Could you report every line of the listing below that holds the word "Reason"?

**********

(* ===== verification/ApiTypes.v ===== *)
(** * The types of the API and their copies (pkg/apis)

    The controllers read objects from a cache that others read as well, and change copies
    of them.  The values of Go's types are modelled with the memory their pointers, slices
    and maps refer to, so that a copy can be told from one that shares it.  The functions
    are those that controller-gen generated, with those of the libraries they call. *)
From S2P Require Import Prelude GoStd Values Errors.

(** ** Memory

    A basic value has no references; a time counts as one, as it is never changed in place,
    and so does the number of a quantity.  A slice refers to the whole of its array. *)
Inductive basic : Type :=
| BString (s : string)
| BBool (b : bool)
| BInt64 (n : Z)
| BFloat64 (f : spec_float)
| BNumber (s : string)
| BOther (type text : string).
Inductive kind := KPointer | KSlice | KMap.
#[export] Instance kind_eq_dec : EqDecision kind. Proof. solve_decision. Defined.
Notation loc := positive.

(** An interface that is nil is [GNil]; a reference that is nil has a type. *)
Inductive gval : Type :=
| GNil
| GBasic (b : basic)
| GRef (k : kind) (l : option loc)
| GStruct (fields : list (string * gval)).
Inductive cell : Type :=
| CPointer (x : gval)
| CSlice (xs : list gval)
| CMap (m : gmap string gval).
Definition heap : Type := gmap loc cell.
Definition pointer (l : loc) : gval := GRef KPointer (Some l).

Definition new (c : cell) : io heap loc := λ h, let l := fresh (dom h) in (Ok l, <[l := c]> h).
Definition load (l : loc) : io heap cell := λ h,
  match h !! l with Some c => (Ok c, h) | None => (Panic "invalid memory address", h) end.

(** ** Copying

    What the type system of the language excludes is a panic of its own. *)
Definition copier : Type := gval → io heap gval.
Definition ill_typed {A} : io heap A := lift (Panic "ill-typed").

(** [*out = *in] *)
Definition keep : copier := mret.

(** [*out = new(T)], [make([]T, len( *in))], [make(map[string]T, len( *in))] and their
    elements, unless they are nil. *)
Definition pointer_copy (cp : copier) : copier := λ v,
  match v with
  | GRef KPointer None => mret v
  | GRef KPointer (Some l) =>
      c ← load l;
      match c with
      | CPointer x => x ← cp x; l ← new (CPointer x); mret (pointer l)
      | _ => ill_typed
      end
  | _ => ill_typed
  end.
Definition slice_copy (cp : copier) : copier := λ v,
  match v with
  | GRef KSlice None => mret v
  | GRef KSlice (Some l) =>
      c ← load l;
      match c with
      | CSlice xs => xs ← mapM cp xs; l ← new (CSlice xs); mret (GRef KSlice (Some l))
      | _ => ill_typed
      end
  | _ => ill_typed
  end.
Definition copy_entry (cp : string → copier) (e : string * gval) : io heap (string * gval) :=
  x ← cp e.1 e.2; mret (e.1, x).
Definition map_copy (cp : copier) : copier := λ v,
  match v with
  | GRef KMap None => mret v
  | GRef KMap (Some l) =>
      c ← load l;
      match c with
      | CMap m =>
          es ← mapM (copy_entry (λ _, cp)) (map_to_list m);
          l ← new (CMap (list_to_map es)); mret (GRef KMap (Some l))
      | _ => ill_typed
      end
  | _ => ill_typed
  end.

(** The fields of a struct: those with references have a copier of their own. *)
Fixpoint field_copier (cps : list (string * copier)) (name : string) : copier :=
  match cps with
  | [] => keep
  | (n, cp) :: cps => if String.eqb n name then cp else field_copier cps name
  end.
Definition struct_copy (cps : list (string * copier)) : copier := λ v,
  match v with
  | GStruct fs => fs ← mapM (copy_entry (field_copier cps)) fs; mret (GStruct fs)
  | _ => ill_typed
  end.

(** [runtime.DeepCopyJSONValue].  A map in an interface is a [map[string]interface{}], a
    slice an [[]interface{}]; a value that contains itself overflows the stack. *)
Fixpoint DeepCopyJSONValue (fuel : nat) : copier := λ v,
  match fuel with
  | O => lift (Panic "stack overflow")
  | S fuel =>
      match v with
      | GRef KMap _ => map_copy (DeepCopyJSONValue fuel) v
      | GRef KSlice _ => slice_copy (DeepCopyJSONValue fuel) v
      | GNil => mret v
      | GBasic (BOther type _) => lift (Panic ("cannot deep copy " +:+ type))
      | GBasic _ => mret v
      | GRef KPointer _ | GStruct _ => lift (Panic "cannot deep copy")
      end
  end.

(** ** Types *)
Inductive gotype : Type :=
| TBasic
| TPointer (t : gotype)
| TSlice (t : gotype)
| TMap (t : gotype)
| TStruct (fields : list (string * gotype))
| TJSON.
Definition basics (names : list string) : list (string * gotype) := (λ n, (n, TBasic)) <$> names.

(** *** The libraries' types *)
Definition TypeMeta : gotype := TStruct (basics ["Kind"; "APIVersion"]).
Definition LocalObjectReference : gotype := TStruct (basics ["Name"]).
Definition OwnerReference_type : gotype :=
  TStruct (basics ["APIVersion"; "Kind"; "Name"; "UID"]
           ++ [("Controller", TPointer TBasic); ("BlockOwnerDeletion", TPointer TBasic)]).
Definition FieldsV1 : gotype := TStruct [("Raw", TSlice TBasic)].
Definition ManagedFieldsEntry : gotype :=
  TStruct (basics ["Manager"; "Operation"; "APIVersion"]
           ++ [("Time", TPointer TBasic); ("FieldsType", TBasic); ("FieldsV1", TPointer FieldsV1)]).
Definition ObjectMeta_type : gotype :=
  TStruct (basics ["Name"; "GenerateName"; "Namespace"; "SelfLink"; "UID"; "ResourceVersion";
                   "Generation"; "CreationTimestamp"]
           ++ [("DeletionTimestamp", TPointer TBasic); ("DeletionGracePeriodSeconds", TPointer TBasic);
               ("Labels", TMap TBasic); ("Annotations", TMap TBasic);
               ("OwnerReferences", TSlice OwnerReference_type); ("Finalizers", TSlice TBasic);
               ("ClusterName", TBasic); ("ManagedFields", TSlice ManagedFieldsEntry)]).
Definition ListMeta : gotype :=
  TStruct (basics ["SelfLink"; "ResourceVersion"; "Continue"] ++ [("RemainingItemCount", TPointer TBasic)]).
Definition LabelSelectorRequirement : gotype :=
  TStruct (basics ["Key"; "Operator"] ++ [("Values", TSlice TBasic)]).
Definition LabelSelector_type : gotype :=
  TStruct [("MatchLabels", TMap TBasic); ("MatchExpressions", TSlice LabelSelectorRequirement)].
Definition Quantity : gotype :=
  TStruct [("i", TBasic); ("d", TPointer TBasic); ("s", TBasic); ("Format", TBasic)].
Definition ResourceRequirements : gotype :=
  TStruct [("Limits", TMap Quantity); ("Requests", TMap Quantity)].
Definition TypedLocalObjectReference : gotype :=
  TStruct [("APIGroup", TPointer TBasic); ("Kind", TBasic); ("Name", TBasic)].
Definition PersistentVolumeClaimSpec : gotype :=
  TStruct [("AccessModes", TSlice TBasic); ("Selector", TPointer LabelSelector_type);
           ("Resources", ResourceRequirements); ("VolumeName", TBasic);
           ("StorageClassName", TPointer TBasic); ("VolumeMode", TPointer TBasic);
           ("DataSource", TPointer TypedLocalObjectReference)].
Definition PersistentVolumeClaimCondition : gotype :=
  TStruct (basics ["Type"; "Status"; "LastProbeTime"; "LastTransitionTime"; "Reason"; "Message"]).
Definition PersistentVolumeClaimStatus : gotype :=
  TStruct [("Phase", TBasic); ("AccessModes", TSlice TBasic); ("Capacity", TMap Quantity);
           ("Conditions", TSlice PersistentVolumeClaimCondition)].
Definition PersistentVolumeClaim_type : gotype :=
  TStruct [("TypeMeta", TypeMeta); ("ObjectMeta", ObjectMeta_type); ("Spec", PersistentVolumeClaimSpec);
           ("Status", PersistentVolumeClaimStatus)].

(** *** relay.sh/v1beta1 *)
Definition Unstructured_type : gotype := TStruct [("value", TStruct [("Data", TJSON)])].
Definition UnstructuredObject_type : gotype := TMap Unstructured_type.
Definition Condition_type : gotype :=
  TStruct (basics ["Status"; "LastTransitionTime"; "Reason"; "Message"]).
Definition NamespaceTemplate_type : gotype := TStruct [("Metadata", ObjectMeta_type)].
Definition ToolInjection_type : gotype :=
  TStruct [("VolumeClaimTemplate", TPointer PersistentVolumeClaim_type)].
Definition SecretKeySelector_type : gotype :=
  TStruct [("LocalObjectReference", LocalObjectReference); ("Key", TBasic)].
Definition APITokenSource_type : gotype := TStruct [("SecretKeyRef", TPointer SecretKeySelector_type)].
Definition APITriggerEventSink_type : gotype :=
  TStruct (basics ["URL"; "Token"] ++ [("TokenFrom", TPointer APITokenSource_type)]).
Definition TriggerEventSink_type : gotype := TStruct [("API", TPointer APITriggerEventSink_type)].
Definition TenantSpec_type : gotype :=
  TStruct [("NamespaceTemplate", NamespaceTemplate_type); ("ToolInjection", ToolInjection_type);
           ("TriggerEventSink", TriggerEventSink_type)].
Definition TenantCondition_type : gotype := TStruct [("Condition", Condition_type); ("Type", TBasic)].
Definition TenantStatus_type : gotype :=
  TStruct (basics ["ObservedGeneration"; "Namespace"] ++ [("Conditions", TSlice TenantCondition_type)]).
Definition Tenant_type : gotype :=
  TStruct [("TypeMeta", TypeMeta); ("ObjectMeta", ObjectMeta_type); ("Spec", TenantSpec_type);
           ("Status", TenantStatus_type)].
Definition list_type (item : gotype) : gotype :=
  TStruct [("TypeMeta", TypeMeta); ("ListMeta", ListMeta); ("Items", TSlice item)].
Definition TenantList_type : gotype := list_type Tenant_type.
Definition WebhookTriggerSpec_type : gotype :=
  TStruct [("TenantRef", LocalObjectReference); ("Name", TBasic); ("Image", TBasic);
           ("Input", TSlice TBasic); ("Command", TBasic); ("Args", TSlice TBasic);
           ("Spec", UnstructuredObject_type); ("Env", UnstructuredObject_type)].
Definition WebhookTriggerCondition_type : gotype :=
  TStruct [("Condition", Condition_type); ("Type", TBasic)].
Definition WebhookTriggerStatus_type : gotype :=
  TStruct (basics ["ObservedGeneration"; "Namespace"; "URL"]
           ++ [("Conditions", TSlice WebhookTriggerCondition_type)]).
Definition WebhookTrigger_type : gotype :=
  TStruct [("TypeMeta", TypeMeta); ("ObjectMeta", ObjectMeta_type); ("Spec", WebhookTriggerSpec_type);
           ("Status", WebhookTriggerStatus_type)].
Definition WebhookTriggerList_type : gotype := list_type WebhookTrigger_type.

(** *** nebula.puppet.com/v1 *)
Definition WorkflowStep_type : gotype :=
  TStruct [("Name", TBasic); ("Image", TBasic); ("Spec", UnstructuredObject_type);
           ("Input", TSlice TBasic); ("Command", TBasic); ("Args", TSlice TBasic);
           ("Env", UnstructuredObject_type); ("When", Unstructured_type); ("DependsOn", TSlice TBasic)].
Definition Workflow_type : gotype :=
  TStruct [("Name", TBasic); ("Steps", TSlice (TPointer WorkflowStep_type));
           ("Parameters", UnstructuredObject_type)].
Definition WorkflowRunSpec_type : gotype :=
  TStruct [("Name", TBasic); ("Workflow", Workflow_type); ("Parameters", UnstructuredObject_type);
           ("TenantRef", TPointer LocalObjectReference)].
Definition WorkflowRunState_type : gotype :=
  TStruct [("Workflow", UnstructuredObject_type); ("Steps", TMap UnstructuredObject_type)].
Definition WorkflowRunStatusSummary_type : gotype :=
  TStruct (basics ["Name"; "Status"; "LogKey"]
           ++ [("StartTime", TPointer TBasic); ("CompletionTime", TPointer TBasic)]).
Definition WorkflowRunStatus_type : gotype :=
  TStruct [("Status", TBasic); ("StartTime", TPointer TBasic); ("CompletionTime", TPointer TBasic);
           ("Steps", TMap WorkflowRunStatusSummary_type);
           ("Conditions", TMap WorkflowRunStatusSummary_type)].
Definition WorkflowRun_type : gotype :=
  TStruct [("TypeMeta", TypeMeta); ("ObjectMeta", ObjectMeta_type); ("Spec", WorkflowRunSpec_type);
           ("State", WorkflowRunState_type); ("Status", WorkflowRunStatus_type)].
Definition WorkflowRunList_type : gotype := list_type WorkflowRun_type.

**********

# Solution to the problem
  TStruct (basics ["Type"; "Status"; "LastProbeTime"; "LastTransitionTime"; "Reason"; "Message"]).
  TStruct (basics ["Status"; "LastTransitionTime"; "Reason"; "Message"]).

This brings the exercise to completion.